* [YOUR GOAL]: Filter the entries that follow, copying every line in which the word "ChaosStoryAct" appears.
*** AVAILABLE RECORDS
(* ===== verification/Jsz.v ===== *)
(** The payload of a topology request, internal/app/monitoring/types.go, and the
    inputs of the analyses that are read from it, internal/app/monitoring/extract.go;
    the seed of a chaos story and what is made of one, internal/domain/chaos_story.go.

    A nil pointer is [None]; a nil map is the empty one.  Counters are integers. *)

From S2P Require Export Naming Subjects Catalog.
From S2P Require Import GoStrings.

Record JSZPeerInfo := mkPeer {
  pi_Lag : Z;
  pi_Active : Z;
  pi_Name : string;
  pi_Peer : string;
  pi_Current : bool;
  pi_Offline : bool;
}.
Record JSZClusterInfo := mkClusterInfo {
  jci_Name : string;
  jci_RaftGroup : string;
  jci_Leader : string;
  jci_Replicas : list JSZPeerInfo;
}.
Record JSZMetaCluster := mkMetaCluster {
  mc_Name : string;
  mc_Leader : string;
  mc_Peer : string;
  mc_Size : Z;
  mc_Replicas : list JSZPeerInfo;
}.
Record JSZConsumerConfig := mkJszConsumerConfig {
  jcc_FilterSubject : string;
  jcc_FilterSubjects : list string;
  jcc_DurableName : string;
  jcc_DeliverPolicy : string;
  jcc_AckPolicy : string;
  jcc_NumReplicas : Z;
  jcc_MaxAckPending : Z;
  jcc_Metadata : gmap string string;
}.
(** [jc_Delivered]: the consumer and the stream sequence. *)
Record JSZConsumerDetail := mkJszConsumer {
  jco_Config : option JSZConsumerConfig;
  jco_Delivered : option (Z * Z);
  jco_Name : string;
  jco_NumPending : Z;
  jco_NumAckPending : Z;
  jco_NumWaiting : Z;
  jco_NumRedelivered : Z;
  jco_Cluster : option JSZClusterInfo;
}.
Record JSZStreamConfig := mkJszStreamConfig {
  jsc_Retention : string;
  jsc_Storage : string;
  jsc_Subjects : list string;
  jsc_NumReplicas : Z;
}.
Record JSZStreamState := mkJszStreamState {
  jss_Messages : Z;
  jss_ConsumerCount : Z;
  jss_Bytes : Z;
  jss_LastSeq : Z;
}.
Record JSZStreamDetail := mkJszStream {
  jst_Name : string;
  jst_Config : option JSZStreamConfig;
  jst_State : option JSZStreamState;
  jst_Cluster : option JSZClusterInfo;
  jst_ConsumerDetail : list JSZConsumerDetail;
}.
Record JSZAccountDetail := mkJszAccount {
  jad_Name : string;
  jad_StreamDetail : list JSZStreamDetail;
}.
Record JSZTopologyPayload := mkJszPayload {
  jp_ServerName : string;
  jp_ServerID : string;
  jp_MetaCluster : option JSZMetaCluster;
  jp_AccountDetails : list JSZAccountDetail;
}.

(** What [serializer.Unmarshal] reads from a body; [None]: an error. *)
Class JszJson := { parse_jsz : string → option JSZTopologyPayload }.
Definition ParsePayload `{JszJson} (raw : string) : option JSZTopologyPayload := parse_jsz raw.

Definition payload_streams (p : JSZTopologyPayload) : list JSZStreamDetail :=
  flat_map jad_StreamDetail (jp_AccountDetails p).
Definition stream_subjects (s : JSZStreamDetail) : list string :=
  match jst_Config s with Some c => jsc_Subjects c | None => [] end.
Definition consumer_filter (c : JSZConsumerDetail) : string :=
  match jco_Config c with Some c => jcc_FilterSubject c | None => "" end.
Definition consumer_filters (c : JSZConsumerDetail) : list string :=
  match jco_Config c with Some c => jcc_FilterSubjects c | None => [] end.

Definition zombie_consumer (c : JSZConsumerDetail) : ZombieConsumerInput := {|
  zc_Name := jco_Name c;
  zc_FilterSubject := consumer_filter c;
  zc_FilterSubjects := consumer_filters c;
  zc_DeliveredConsSeq := match jco_Delivered c with Some d => d.1 | None => 0 end;
  zc_DeliveredStrSeq := match jco_Delivered c with Some d => d.2 | None => 0 end |}.
Definition zombie_stream (s : JSZStreamDetail) : ZombieStreamInput := {|
  zs_Name := jst_Name s;
  zs_Subjects := stream_subjects s;
  zs_Consumers := zombie_consumer <$> jst_ConsumerDetail s;
  zs_Messages := match jst_State s with Some st => jss_Messages st | None => 0 end;
  zs_LastSeq := match jst_State s with Some st => jss_LastSeq st | None => 0 end |}.

Definition naming_consumer (c : JSZConsumerDetail) : NamingConsumer :=
  mkNamingConsumer (jco_Name c) (consumer_filter c) (consumer_filters c).
Definition naming_input (s : JSZStreamDetail) : NamingInput :=
  mkNamingInput (jst_Name s) (stream_subjects s) (naming_consumer <$> jst_ConsumerDetail s).

Definition live_consumer (c : JSZConsumerDetail) : EventCatalogLiveConsumer :=
  match jco_Config c with
  | Some cfg => mkLiveConsumer (jcc_Metadata cfg) (jco_Name c) (jcc_DurableName cfg) (jcc_FilterSubject cfg) (jcc_FilterSubjects cfg)
  | None => mkLiveConsumer ∅ (jco_Name c) "" "" []
  end.
Definition live_stream (s : JSZStreamDetail) : EventCatalogLiveStream :=
  mkLiveStream (jst_Name s) (stream_subjects s) (live_consumer <$> jst_ConsumerDetail s).

Record ChaosStoryInventoryInput := mkInventory {
  cv_Name : string;
  cv_Subjects : list string;
  cv_Consumers : list string;
}.
Definition chaos_input (s : JSZStreamDetail) : ChaosStoryInventoryInput :=
  mkInventory (jst_Name s) (stream_subjects s) (jco_Name <$> jst_ConsumerDetail s).

Section Extract.
Context `{JszJson}.
Definition ZombieStreamsFromJSZ (raw : string) : option (list ZombieStreamInput) :=
  (λ p, zombie_stream <$> payload_streams p) <$> ParsePayload raw.
Definition SubjectNamingInputsFromJSZ (raw : string) : option (list NamingInput) :=
  (λ p, naming_input <$> payload_streams p) <$> ParsePayload raw.
(** [EventGenomeInput] has the fields of [SubjectNamingInput]. *)
Definition EventGenomeInputsFromJSZ (raw : string) : option (list NamingInput) :=
  (λ p, naming_input <$> payload_streams p) <$> ParsePayload raw.
Definition ChaosStoryInputsFromJSZ (raw : string) : option (list ChaosStoryInventoryInput) :=
  (λ p, chaos_input <$> payload_streams p) <$> ParsePayload raw.
Definition EventCatalogLiveFromJSZ (raw : string) : option (list EventCatalogLiveStream) :=
  (λ p, live_stream <$> payload_streams p) <$> ParsePayload raw.
End Extract.

(** * Chaos stories *)

Record ChaosStorySeed := mkSeed {
  cseed_Streams : list string;
  cseed_Consumers : list string;
  cseed_Subjects : list string;
}.
Record ChaosStoryAct := mkAct {
  act_Title : string;
  act_Description : string;
  act_Kind : string;
  act_Targets : list string;
  act_DurationSec : Z;
}.
Record ChaosStory := mkStory {
  story_Title : string;
  story_Setting : string;
  story_Severity : string;
  story_Summary : string;
  story_Source : string;
  story_Acts : list ChaosStoryAct;
  story_BlastRadius : list string;
  story_RecoveryHints : list string;
  story_Demo : bool;
}.

Definition chaosStorySeedCap : nat := 20.
Definition chaosActDefaultSec : Z := 5.

Definition cappedSortedKeys (set : gset string) (capN : nat) : list string :=
  let out := SortStrings (elements set) in
  if Nat.ltb capN (length out) then take capN out else out.

Definition named (l : list string) : list string := List.filter (λ s, negb (IsEmpty s)) (TrimSpace <$> l).
Definition seed_subjects (l : list string) : list string := List.filter (λ s, negb (has_wildcard s)) (named l).
Definition BuildChaosStorySeed (inputs : list ChaosStoryInventoryInput) : ChaosStorySeed :=
  mkSeed (cappedSortedKeys (list_to_set (named (cv_Name <$> inputs))) chaosStorySeedCap)
    (cappedSortedKeys (list_to_set (flat_map (λ i, named (cv_Consumers i)) inputs)) chaosStorySeedCap)
    (cappedSortedKeys (list_to_set (flat_map (λ i, seed_subjects (cv_Subjects i)) inputs)) chaosStorySeedCap).

Definition NormalizeChaosAct (a : ChaosStoryAct) : ChaosStoryAct :=
  let d := if Z.leb (act_DurationSec a) 0 then chaosActDefaultSec else act_DurationSec a in
  mkAct (act_Title a) (act_Description a) (if IsEmpty (act_Kind a) then "traffic_spike" else act_Kind a) (act_Targets a)
    (if Z.ltb 30 d then 30 else d).
Definition NormalizeChaosStory (story : ChaosStory) (source : string) : ChaosStory :=
  mkStory (if IsEmpty (story_Title story) then "Chaos story" else story_Title story) (story_Setting story)
    (if IsEmpty (story_Severity story) then "warn" else story_Severity story) (story_Summary story)
    (if IsEmpty (story_Source story) then source else story_Source story) (NormalizeChaosAct <$> story_Acts story)
    (story_BlastRadius story) (story_RecoveryHints story) (story_Demo story).

Definition seed_names (seed : ChaosStorySeed) : list string :=
  cseed_Streams seed ++ cseed_Consumers seed ++ cseed_Subjects seed.
Definition with_acts (acts : list ChaosStoryAct) (s : ChaosStory) : ChaosStory :=
  mkStory (story_Title s) (story_Setting s) (story_Severity s) (story_Summary s) (story_Source s) acts
    (story_BlastRadius s) (story_RecoveryHints s) (story_Demo s).
Definition keep_targets (allowed : gset string) (a : ChaosStoryAct) : ChaosStoryAct :=
  mkAct (act_Title a) (act_Description a) (act_Kind a)
    (List.filter (λ t, bool_decide (t ∈ allowed)) (TrimSpace <$> act_Targets a)) (act_DurationSec a).
Definition FilterChaosStoryTargets (story : ChaosStory) (seed : ChaosStorySeed) : ChaosStory :=
  let allowed : gset string := list_to_set (seed_names seed) in
  if Nat.eqb (size allowed) 0 then story else with_acts (keep_targets allowed <$> story_Acts story) story.

(** ** The canned story *)

Definition DemoChaosStory : ChaosStory := {|
  story_Title := "Black Friday payment meltdown";
  story_Setting := "Black Friday peak traffic";
  story_Severity := "critical";
  story_Summary := "Payment cluster drops during Black Friday while one JetStream node loses quorum and a consumer deploy introduces a schema mismatch.";
  story_Acts := [
    mkAct "Traffic surge hits payments"
      "Checkout volume spikes; PAYMENTS stream lag climbs as shoppers flood the funnel."
      "traffic_spike" ["PAYMENTS"; "payments.authorized"] 5;
    mkAct "Payment cluster down"
      "The payment processing cluster becomes unreachable; publishers to PAYMENTS start timing out."
      "cluster_down" ["PAYMENTS"] 6;
    mkAct "JetStream quorum loss"
      "One JetStream replica drops out of R3; RAFT elections stall stream acknowledges on ORDERS."
      "quorum_loss" ["ORDERS"] 6;
    mkAct "Bad consumer deploy"
      "A rush deploy of ORDERS/billing expects a new required field; older messages fail validation and DLQ fills."
      "schema_mismatch" ["ORDERS"; "billing"; "orders.created"] 7;
    mkAct "Stabilization"
      "Rollback the consumer, restore the JetStream replica, and shed non-critical traffic until payments recover."
      "recovery" ["PAYMENTS"; "ORDERS"; "billing"] 5];
  story_BlastRadius := ["Checkout failures and abandoned carts"; "ORDERS consumers stalled or poisoning on schema";
    "Downstream fulfillment delayed"];
  story_RecoveryHints := ["Roll back the billing consumer before fixing schema"; "Restore JetStream replica / wait for quorum";
    "Pause non-critical publishers until PAYMENTS is healthy"];
  story_Source := "demo";
  story_Demo := true |}.
Definition DemoChaosStorySeed : ChaosStorySeed :=
  mkSeed ["PAYMENTS"; "ORDERS"; "BILLING"] ["billing"; "shipping"; "analytics"]
    ["payments.authorized"; "orders.created"; "orders.shipped"].

(** The next act, and whether the playbook is over. *)
Definition NextChaosActIndex (current actCount : Z) : Z * bool :=
  if Z.leb actCount 0 then (0%Z, true)
  else
    let next := i64 (current + 1) in
    if Z.leb actCount next then ((actCount - 1)%Z, true) else (next, false).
******
* [RESPONSE BELOW]:
Record ChaosStoryAct := mkAct {
  story_Acts : list ChaosStoryAct;
Definition NormalizeChaosAct (a : ChaosStoryAct) : ChaosStoryAct :=
Definition with_acts (acts : list ChaosStoryAct) (s : ChaosStory) : ChaosStory :=
Definition keep_targets (allowed : gset string) (a : ChaosStoryAct) : ChaosStoryAct :=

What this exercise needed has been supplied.